┏━━

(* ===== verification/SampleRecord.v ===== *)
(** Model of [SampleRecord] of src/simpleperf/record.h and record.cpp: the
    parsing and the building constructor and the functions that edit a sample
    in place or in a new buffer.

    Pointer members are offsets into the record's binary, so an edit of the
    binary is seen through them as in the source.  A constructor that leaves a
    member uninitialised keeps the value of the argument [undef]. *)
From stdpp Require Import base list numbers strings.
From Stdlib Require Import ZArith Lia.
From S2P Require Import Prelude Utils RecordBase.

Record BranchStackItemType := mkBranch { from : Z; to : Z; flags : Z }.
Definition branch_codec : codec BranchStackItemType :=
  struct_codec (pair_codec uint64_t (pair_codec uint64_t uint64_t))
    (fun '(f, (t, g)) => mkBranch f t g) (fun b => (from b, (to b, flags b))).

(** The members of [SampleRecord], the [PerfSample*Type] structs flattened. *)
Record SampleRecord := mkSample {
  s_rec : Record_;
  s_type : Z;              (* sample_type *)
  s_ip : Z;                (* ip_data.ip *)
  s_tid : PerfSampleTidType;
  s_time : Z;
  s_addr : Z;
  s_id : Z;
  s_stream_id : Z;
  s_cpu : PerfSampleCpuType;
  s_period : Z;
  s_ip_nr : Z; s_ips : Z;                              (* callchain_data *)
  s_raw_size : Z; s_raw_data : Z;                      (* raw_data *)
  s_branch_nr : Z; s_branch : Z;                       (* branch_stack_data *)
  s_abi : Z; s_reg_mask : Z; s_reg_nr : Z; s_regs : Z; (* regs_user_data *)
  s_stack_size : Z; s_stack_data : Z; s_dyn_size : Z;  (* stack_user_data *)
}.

┗━━
┏━━

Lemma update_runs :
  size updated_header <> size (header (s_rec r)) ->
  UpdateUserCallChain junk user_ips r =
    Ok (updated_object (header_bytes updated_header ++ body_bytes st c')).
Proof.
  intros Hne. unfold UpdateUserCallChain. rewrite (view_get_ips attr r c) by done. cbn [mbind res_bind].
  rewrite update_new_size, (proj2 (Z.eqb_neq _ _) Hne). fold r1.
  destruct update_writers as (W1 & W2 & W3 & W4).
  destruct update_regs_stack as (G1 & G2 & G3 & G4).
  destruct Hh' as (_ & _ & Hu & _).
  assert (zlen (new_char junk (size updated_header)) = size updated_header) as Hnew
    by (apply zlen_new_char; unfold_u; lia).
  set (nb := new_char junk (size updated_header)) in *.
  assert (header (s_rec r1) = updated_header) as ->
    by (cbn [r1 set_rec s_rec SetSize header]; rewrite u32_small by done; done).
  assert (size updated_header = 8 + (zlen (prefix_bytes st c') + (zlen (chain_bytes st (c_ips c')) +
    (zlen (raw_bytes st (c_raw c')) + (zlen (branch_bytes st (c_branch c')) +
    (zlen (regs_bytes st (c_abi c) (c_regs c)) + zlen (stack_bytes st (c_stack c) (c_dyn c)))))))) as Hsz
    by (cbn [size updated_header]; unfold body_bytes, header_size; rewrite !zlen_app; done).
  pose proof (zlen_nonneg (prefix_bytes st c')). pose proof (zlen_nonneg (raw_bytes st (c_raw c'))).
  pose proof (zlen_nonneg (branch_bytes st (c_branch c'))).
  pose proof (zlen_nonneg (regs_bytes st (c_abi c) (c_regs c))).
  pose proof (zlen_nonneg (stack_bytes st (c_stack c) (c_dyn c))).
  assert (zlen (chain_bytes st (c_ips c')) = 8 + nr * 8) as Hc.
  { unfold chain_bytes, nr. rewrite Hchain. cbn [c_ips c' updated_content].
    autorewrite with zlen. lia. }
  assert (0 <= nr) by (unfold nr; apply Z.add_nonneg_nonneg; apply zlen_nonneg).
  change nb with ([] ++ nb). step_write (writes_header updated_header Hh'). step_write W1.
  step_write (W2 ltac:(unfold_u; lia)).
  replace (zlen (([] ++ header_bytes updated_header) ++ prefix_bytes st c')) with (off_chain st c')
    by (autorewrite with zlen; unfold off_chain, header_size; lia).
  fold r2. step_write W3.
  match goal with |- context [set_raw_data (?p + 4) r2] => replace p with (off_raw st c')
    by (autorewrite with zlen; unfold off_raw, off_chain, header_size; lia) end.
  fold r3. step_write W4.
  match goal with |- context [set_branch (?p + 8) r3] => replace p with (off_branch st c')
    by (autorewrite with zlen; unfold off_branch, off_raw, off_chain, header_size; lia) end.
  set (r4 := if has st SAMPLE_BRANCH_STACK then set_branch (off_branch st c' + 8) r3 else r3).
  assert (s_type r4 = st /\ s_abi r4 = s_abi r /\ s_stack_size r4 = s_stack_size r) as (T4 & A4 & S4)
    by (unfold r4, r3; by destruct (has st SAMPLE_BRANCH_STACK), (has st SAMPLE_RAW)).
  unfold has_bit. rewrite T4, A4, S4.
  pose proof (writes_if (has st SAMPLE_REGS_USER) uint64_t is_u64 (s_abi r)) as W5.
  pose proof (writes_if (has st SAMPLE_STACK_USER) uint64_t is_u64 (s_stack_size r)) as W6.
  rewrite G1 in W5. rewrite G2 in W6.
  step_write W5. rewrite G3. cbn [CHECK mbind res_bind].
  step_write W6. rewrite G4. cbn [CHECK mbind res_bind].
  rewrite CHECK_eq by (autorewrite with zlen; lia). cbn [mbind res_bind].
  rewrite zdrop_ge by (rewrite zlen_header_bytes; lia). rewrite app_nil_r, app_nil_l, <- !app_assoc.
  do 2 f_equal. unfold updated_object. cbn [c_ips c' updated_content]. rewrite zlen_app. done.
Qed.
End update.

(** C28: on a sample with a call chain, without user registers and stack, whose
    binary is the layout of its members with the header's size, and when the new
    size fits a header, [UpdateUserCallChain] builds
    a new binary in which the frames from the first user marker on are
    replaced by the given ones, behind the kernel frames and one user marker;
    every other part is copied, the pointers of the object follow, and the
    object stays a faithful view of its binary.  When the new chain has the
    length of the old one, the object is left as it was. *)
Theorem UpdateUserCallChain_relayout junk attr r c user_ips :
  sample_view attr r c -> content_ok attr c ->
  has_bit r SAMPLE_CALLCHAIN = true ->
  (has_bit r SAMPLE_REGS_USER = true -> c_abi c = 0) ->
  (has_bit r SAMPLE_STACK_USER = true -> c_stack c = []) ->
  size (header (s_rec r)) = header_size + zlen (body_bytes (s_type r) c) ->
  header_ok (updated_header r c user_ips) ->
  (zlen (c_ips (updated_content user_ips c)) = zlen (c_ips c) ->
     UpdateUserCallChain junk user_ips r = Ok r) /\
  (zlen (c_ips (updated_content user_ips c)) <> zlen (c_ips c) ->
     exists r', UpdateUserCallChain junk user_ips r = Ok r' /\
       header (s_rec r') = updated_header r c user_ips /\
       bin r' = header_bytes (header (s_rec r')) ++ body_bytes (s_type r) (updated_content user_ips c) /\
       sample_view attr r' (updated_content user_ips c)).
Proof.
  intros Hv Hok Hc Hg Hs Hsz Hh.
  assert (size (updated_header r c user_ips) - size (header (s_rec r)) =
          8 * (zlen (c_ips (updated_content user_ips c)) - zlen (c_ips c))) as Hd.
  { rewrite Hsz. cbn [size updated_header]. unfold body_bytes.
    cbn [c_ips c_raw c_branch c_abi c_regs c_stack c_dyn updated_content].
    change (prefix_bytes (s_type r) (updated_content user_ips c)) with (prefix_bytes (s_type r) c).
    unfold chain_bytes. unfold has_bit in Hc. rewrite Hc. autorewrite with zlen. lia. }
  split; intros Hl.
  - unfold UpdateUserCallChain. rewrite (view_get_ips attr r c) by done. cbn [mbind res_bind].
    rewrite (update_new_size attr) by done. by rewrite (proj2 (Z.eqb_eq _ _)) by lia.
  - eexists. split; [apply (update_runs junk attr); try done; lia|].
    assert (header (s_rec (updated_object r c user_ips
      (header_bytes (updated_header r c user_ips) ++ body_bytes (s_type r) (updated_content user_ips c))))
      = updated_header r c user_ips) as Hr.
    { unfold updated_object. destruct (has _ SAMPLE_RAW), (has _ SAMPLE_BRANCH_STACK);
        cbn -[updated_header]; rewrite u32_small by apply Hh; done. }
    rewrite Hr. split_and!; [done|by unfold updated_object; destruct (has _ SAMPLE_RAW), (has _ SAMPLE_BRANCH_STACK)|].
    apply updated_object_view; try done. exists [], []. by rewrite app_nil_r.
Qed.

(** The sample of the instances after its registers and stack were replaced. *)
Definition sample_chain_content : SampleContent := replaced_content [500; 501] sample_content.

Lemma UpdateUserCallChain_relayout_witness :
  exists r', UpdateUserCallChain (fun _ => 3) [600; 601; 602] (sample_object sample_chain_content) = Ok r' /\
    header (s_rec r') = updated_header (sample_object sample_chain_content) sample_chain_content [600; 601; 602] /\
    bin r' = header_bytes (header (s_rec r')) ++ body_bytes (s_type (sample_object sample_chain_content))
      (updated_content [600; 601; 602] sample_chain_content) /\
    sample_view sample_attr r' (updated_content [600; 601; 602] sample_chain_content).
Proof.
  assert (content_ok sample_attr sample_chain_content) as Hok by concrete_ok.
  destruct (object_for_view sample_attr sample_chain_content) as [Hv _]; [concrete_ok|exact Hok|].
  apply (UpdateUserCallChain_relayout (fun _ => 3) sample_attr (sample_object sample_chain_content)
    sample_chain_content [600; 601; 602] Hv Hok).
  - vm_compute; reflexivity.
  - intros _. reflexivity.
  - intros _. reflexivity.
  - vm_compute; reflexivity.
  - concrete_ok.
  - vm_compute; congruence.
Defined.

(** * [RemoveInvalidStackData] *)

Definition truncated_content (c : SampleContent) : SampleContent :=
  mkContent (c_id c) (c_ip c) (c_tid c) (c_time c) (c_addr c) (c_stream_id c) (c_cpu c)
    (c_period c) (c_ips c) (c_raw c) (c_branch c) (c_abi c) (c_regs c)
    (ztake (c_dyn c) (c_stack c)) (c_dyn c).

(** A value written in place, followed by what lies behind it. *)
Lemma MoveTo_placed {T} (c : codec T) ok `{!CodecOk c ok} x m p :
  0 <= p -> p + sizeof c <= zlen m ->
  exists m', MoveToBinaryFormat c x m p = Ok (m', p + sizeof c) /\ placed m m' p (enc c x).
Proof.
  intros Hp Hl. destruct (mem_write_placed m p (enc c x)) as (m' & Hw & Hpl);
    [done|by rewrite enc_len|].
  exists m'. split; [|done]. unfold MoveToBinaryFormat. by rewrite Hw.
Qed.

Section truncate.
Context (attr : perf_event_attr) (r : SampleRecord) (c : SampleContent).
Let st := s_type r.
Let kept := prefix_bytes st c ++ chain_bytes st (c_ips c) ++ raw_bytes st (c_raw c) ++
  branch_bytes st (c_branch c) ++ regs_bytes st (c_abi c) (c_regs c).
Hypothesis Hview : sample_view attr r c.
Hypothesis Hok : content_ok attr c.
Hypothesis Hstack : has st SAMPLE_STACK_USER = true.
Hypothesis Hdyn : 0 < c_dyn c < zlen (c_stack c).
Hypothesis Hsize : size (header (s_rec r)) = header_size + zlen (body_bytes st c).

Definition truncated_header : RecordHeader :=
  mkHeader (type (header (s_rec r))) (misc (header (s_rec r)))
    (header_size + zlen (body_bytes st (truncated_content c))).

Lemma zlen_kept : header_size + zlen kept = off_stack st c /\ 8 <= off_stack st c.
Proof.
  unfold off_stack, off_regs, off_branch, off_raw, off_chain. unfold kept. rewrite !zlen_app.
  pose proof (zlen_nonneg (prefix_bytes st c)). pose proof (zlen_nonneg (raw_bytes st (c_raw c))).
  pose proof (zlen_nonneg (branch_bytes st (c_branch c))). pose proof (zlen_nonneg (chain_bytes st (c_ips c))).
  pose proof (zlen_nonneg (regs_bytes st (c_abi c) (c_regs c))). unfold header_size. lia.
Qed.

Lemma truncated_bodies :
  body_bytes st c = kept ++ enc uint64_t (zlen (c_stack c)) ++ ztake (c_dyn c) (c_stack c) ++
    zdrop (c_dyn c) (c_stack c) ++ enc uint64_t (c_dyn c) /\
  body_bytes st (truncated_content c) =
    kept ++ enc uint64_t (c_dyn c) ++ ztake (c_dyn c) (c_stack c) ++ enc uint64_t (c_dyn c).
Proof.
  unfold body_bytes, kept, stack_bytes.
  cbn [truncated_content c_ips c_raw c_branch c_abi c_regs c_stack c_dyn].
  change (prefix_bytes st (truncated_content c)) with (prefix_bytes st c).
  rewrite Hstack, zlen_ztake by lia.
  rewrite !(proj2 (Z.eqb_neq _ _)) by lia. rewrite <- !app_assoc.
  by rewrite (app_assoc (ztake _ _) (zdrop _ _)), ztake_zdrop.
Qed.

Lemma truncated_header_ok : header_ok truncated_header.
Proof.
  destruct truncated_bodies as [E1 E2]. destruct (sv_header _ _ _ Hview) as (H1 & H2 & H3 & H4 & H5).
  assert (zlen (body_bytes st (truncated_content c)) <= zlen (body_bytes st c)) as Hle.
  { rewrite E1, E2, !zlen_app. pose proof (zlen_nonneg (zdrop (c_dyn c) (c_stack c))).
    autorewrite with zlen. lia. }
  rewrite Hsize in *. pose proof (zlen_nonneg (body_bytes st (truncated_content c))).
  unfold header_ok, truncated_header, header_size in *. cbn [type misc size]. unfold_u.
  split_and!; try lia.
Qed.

┗━━
┏━━

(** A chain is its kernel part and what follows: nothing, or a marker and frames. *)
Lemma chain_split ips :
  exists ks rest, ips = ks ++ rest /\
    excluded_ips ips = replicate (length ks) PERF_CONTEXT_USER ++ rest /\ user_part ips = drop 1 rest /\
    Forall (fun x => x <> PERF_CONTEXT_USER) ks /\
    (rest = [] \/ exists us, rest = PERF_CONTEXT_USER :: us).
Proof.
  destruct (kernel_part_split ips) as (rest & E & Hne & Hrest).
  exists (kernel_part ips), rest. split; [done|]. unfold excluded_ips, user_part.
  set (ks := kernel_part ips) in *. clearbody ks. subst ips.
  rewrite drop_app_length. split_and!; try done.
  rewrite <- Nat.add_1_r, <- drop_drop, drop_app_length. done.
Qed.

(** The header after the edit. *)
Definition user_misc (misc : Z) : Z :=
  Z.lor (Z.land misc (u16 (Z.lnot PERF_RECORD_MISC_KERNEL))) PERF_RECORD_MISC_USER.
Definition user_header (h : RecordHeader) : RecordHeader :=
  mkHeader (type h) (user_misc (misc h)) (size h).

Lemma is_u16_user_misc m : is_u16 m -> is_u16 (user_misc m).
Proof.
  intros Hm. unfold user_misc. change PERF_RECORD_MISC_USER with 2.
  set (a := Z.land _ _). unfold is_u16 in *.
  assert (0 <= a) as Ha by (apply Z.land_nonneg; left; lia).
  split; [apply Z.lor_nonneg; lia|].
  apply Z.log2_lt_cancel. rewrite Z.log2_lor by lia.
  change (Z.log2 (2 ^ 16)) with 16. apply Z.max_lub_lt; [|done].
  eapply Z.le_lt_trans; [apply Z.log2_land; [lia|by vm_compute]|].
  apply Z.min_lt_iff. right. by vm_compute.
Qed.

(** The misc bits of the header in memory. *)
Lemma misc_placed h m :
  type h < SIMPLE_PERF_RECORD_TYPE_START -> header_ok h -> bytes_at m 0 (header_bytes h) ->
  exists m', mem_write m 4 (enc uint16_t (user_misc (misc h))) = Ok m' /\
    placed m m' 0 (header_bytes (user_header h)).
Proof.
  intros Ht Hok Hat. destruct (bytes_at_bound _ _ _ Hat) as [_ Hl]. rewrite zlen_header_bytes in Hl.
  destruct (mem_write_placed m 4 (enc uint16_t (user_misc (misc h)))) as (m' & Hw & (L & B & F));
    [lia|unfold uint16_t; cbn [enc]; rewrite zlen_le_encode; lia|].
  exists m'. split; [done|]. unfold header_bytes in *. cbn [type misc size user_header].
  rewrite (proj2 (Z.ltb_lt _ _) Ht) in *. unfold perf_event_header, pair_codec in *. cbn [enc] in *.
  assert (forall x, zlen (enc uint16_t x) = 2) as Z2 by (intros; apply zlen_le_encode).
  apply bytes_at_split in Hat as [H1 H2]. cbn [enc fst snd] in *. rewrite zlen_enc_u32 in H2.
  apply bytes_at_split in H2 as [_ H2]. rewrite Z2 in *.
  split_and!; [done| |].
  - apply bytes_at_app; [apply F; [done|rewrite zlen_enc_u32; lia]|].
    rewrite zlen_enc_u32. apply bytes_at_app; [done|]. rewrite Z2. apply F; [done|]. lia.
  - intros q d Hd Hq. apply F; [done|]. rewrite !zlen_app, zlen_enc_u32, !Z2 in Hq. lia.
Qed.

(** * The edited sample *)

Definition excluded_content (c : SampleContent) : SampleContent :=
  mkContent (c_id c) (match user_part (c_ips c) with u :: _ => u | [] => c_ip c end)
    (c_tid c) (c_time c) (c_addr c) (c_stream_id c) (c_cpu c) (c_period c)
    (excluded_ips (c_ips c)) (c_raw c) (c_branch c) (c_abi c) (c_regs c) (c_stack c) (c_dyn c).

┗━━

In the entries above, please find the line with "has_bit r SAMPLE_CALLCHAIN = true ->" and the line with "(zlen (c_ips (updated_content user_ips c)) = zlen", then write out exactly those two lines and every line between them, and nothing more.

  has_bit r SAMPLE_CALLCHAIN = true ->
  (has_bit r SAMPLE_REGS_USER = true -> c_abi c = 0) ->
  (has_bit r SAMPLE_STACK_USER = true -> c_stack c = []) ->
  size (header (s_rec r)) = header_size + zlen (body_bytes (s_type r) c) ->
  header_ok (updated_header r c user_ips) ->
  (zlen (c_ips (updated_content user_ips c)) = zlen (c_ips c) ->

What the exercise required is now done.